[Saved data entries]
==*==

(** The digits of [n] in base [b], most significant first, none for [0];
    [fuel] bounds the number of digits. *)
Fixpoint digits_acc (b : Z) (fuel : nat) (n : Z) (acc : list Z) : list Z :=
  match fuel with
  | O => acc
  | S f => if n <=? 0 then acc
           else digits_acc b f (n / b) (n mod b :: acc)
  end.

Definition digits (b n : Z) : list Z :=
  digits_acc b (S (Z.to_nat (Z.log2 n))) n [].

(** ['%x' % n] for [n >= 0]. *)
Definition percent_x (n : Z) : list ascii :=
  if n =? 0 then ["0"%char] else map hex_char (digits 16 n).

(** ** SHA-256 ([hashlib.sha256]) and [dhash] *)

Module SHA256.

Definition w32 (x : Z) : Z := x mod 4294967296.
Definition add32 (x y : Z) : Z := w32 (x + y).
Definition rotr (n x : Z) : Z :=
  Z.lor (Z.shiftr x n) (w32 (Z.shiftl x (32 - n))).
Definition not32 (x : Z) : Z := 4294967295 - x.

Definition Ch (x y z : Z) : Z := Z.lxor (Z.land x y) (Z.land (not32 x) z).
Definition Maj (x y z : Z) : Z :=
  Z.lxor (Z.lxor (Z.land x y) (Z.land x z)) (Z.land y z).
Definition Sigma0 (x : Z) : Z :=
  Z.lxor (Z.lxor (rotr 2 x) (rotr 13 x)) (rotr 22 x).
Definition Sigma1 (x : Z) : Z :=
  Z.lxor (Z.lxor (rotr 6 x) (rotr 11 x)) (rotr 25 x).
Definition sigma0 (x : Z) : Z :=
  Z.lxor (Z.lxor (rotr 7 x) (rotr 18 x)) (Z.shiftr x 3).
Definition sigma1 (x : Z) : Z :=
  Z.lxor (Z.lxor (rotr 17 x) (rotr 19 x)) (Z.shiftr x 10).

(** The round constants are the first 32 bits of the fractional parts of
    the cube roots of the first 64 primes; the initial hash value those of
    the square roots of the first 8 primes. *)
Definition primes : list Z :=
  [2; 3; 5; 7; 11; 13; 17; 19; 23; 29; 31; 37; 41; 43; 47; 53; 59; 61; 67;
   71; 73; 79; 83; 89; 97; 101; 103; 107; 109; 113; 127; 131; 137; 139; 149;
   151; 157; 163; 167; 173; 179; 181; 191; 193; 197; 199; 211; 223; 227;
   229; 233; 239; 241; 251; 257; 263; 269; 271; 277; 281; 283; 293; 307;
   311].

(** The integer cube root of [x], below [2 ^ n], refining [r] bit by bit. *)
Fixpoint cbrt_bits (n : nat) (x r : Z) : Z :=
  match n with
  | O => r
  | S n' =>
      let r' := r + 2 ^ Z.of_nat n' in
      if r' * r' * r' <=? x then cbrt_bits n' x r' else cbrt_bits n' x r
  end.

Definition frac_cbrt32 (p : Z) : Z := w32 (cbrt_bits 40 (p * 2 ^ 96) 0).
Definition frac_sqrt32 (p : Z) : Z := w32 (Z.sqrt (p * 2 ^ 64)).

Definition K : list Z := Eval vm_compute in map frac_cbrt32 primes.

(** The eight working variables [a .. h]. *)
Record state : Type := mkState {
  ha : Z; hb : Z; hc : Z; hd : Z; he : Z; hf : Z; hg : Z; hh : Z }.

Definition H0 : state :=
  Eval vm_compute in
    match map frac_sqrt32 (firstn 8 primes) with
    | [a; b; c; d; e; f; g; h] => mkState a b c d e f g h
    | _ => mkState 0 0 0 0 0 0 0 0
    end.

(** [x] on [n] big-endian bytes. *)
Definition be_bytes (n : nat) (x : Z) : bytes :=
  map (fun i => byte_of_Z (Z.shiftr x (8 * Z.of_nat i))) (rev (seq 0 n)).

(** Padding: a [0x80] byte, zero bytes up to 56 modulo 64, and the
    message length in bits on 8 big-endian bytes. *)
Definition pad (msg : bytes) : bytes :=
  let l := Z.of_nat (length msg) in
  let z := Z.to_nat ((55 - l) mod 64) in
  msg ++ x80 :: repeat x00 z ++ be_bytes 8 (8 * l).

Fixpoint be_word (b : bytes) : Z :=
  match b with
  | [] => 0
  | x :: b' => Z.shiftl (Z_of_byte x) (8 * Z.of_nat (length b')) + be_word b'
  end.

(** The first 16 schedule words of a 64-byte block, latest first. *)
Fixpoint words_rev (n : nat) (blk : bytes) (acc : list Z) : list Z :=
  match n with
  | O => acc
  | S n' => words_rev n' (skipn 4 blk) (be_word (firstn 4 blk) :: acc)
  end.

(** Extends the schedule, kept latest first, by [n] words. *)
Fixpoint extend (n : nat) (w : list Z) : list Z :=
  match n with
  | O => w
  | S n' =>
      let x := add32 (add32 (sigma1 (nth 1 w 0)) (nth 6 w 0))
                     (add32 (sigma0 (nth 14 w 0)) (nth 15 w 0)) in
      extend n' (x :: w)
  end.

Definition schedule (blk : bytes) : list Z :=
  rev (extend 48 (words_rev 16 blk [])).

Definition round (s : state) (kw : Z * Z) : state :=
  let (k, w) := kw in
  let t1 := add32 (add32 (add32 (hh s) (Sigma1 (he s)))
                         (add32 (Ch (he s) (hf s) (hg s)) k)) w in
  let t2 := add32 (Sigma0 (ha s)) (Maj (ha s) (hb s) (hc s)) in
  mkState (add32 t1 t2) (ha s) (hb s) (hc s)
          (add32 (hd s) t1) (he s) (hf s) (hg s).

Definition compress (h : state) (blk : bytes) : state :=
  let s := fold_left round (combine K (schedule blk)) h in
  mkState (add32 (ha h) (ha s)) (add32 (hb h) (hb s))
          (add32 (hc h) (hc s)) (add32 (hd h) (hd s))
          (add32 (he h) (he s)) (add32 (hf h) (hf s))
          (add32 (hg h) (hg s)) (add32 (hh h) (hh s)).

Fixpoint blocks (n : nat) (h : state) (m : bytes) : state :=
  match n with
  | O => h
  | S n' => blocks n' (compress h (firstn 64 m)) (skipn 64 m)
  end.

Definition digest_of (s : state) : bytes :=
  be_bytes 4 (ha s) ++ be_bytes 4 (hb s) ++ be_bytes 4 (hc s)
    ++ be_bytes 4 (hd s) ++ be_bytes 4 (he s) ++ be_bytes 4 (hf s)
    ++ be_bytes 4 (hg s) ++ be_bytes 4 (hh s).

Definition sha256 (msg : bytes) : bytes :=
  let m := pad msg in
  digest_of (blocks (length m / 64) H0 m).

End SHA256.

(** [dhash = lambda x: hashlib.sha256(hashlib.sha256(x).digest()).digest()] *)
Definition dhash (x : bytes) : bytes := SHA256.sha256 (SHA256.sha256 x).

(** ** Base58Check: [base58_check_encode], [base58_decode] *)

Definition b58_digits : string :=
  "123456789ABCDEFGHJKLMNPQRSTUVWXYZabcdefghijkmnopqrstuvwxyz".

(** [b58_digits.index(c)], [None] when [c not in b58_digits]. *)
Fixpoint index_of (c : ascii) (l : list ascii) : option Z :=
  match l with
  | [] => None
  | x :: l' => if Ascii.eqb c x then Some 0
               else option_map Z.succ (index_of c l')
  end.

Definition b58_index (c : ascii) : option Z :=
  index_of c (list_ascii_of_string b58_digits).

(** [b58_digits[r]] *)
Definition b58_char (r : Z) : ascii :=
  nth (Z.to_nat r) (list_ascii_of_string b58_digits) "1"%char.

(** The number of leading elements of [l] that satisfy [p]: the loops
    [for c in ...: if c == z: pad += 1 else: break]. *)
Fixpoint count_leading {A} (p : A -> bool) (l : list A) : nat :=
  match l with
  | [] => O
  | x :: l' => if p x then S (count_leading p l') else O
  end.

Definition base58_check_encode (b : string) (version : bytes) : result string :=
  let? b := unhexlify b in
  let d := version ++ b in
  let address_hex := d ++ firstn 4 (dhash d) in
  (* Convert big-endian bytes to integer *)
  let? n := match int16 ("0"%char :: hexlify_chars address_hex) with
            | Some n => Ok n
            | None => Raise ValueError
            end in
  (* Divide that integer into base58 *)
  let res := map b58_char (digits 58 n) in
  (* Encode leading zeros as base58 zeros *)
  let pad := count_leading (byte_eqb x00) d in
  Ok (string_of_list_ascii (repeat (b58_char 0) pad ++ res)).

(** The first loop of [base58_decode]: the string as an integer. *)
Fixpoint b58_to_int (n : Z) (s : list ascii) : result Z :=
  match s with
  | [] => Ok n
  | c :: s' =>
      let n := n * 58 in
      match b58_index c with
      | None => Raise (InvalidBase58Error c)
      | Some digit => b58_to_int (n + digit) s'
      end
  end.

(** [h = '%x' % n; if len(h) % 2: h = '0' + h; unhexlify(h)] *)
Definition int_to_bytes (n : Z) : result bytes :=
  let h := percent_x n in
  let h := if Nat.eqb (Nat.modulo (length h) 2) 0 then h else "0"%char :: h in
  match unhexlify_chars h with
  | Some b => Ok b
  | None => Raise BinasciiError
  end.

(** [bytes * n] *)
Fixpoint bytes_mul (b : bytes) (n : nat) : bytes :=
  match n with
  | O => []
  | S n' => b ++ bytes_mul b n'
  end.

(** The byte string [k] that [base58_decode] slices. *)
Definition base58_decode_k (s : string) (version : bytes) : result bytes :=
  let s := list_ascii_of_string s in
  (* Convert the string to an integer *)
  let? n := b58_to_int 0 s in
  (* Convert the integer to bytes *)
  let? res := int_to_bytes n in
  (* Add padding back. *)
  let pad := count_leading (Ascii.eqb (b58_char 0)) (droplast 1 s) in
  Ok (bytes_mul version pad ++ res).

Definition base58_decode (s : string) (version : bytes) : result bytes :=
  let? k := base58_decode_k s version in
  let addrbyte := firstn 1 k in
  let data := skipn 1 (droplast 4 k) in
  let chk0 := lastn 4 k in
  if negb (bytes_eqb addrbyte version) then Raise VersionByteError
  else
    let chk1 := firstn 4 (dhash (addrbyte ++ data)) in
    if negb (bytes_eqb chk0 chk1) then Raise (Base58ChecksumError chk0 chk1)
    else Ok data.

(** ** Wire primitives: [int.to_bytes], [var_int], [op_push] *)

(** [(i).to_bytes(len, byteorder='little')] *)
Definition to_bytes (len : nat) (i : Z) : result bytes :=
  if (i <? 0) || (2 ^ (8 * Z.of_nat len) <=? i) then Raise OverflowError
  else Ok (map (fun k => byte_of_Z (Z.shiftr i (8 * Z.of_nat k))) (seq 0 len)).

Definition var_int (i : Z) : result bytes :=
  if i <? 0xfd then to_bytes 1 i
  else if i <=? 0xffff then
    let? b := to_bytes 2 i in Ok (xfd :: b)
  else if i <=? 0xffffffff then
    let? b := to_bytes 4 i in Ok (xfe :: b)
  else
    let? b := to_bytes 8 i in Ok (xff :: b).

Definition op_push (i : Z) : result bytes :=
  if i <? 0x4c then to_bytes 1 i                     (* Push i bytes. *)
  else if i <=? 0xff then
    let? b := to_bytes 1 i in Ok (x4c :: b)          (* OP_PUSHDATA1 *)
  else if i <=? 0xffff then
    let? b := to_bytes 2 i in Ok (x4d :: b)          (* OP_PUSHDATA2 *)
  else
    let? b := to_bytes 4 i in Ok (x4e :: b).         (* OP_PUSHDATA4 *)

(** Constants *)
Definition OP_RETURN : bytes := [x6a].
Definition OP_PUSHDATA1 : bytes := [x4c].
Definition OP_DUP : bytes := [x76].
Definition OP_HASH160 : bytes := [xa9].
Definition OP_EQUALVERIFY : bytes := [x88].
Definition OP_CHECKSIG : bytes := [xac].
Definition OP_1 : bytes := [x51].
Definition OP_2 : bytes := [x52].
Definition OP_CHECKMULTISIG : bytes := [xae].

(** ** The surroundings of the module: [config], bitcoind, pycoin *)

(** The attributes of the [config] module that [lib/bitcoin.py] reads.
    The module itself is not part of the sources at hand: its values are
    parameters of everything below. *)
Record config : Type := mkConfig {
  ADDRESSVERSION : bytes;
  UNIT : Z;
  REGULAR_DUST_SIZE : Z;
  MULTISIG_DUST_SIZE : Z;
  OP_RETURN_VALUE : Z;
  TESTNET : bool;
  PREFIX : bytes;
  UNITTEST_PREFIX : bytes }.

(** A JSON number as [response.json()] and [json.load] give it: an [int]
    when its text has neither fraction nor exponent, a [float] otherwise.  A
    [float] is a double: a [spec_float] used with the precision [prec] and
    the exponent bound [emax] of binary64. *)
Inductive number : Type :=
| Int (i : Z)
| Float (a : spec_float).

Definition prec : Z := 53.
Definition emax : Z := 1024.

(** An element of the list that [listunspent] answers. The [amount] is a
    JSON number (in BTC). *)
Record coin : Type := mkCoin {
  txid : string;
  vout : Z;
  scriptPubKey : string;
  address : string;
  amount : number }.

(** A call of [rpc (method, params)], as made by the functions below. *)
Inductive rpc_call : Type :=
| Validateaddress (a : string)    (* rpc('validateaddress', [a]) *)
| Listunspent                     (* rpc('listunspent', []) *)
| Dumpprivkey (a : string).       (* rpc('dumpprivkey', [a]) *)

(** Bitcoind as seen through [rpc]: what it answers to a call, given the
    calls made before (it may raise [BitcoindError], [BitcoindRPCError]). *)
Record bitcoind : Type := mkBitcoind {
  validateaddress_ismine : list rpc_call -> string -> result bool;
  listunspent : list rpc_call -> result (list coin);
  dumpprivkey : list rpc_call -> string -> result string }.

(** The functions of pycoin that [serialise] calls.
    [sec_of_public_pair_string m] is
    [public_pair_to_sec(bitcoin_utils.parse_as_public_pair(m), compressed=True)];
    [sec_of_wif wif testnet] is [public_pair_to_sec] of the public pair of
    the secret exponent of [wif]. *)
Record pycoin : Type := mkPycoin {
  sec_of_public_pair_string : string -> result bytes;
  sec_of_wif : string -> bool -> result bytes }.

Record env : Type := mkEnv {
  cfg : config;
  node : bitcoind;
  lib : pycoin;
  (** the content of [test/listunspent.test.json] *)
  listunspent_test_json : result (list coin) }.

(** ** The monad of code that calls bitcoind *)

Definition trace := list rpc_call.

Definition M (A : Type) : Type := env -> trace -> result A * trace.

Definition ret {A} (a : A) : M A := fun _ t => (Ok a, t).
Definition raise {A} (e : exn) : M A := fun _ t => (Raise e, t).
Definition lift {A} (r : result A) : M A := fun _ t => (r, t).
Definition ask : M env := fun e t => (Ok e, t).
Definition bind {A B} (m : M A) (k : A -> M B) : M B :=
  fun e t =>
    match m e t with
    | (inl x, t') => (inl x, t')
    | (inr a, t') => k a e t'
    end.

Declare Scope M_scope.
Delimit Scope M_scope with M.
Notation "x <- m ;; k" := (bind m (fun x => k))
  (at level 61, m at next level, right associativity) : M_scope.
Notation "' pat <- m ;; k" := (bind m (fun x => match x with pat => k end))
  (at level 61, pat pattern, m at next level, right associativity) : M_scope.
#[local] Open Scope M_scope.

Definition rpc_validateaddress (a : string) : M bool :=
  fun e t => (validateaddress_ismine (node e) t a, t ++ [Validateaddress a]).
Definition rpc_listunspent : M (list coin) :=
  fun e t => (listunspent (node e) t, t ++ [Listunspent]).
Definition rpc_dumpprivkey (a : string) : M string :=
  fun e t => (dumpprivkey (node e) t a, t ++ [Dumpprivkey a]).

==*==

• Exercise directions
Write out exactly the lines above from the line with "[2; 3; 5; 7; 11;" through the line with "c d e f g h", both of them included, and leave out all other lines.

• Answer for the task
  [2; 3; 5; 7; 11; 13; 17; 19; 23; 29; 31; 37; 41; 43; 47; 53; 59; 61; 67;
   71; 73; 79; 83; 89; 97; 101; 103; 107; 109; 113; 127; 131; 137; 139; 149;
   151; 157; 163; 167; 173; 179; 181; 191; 193; 197; 199; 211; 223; 227;
   229; 233; 239; 241; 251; 257; 263; 269; 271; 277; 281; 283; 293; 307;
   311].

(** The integer cube root of [x], below [2 ^ n], refining [r] bit by bit. *)
Fixpoint cbrt_bits (n : nat) (x r : Z) : Z :=
  match n with
  | O => r
  | S n' =>
      let r' := r + 2 ^ Z.of_nat n' in
      if r' * r' * r' <=? x then cbrt_bits n' x r' else cbrt_bits n' x r
  end.

Definition frac_cbrt32 (p : Z) : Z := w32 (cbrt_bits 40 (p * 2 ^ 96) 0).
Definition frac_sqrt32 (p : Z) : Z := w32 (Z.sqrt (p * 2 ^ 64)).

Definition K : list Z := Eval vm_compute in map frac_cbrt32 primes.

(** The eight working variables [a .. h]. *)
Record state : Type := mkState {
  ha : Z; hb : Z; hc : Z; hd : Z; he : Z; hf : Z; hg : Z; hh : Z }.

Definition H0 : state :=
  Eval vm_compute in
    match map frac_sqrt32 (firstn 8 primes) with
    | [a; b; c; d; e; f; g; h] => mkState a b c d e f g h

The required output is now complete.